Sur les 15 troupeaux de l'Alberta, le rapport estime qu'au moins huit s'en sortent bien. L’un d’eux est presque certainement en train de diminuer. Pour les autres, la situation pourrait aller dans un sens ou dans l’autre.

Le rapport attribue cela à l'abattage annuel des loups dans la province, mené par des tirs d'hélicoptères et un empoisonnement à la strychnine. En 2020 et 2021, 824 loups ont été tués.

«Dans tous les cas, les tendances sont plus mauvaises», soutient M. Meintzer.

Il souligne que le rapport est attendu depuis deux ans. Les tentatives pour connaître les raisons sont restées vaines, évoque-t-il.

«Nous avons parlé à des gens d'Alberta Environment et d'Environnement Canada.

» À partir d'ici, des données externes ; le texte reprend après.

(* ===== verification/BsonRead.v ===== *)
(** * The BSON decoder reads what the format says *)
From S2P Require Import Prelude CLib CNum Bytes LuaValue Bits Crypt CryptSpec Bson BsonUtf8 BsonWrite BsonSpec.
#[local] Open Scope Z_scope.
#[local] Open Scope bits_scope.
#[local] Opaque le_bytes.

Section read.
Context (memory : list Z).

(** the bytes [l] are at [p] *)
Definition at_pos (p : Z) (l : list Z) : Prop := 0 ≤ p ∧ ∃ post, drop (Z.to_nat p) memory = l ++ post.

Lemma at_pos_app p a b : at_pos p (a ++ b) ↔ at_pos p a ∧ at_pos (p + Zlen a) b.
Proof.
  assert (∀ post : list Z, 0 ≤ p → drop (Z.to_nat p) memory = a ++ post → drop (Z.to_nat (p + Zlen a)) memory = post) as Hd.
  { intros post Hp E. replace (Z.to_nat (p + Zlen a)) with (Z.to_nat p + List.length a)%nat by (unfold Zlen; lia).
    by rewrite <- drop_drop, E, drop_app_length. }
  pose proof (Zlen_nonneg a). split.
  - intros (Hp & post & E). rewrite <- app_assoc in E. split; [split; [done|by eexists]|]. split; [lia|]. exists post. by apply Hd.
  - intros [(Hp & post & E) (_ & post' & E')]. rewrite (Hd post) in E' by done. split; [done|]. exists post'. by rewrite <- app_assoc, <- E'.
Qed.

Lemma at_pos_length p l : at_pos p l → 0 ≤ p ∧ p + Zlen l ≤ Zlen memory ∨ l = [].
Proof.
  intros (Hp & post & E). destruct (decide (l = [])) as [->|Hl]; [by right|left]. split; [done|].
  apply (f_equal List.length) in E. rewrite length_drop, length_app in E. destruct l; [done|]. unfold Zlen. cbn [List.length] in *. lia.
Qed.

Les deux se renvoient la balle», relate M. Meintzer. 

Un porte-parole d'Environnement et Changement climatique Canada, Samuel Lafontaine, a indiqué qu'Ottawa avait exprimé des préoccupations concernant le retard du rapport.

«Comme l'Alberta dispose désormais d'un processus de publication des rapports annuels, nous prévoyons que les futurs rapports seront publiés en temps opportun», a-t-il déclaré.

Alberta Environment n’a pas répondu à une demande de commentaires.

Conservation difficile

Un professeur d'écologie à l'Université de l'Alberta, Mark Boyce, estime que le rapport jette un doute sur les efforts de conservation du caribou de l'Alberta.

«J'étais dans l'aire de Little Smoky cet automne et j'ai été troublé de constater une expansion importante du pétrole et du gaz et la poursuite de l"abattage des parcelles d'habitat restantes», a-t-il mentionné par courriel.

«Certains troupeaux persistent à cause de l'empoisonnement des loups (...) une pratique méprisable qui tue un grand nombre d'animaux sauvages non ciblés. Les propres données (de l'Alberta) contenues dans ce document montrent à quel point ils ont complètement détruit les habitats de la plupart des troupeaux», ajoute M. Boyce. 

En raison de la sensibilité du caribou aux perturbations et de son besoin des mêmes paysages dont dépendent les humains pour leurs ressources, les biologistes ont décrit la préservation de l'espèce comme l'un des problèmes les plus difficiles en matière de conservation.

Selon M. Meintzer, c'est ce qui rend le retard et les conclusions du rapport si décevants. Les accords de l'article 11, en vigueur sur des animaux allant des épaulards en Colombie-Britannique à l'esturgeon jaune au Québec, sont censés être un outil important pour rassembler les gouvernements en faveur de la conservation.

«Le simple fait de disposer des chiffres pour 2021 ne nous donne pas vraiment la possibilité d'évaluer si l'accord fonctionne, affirme-t-il. Sans ces rapports annuels, nous ne pouvons tout simplement pas dire si ces accords au titre de l'article 11 sont utiles.»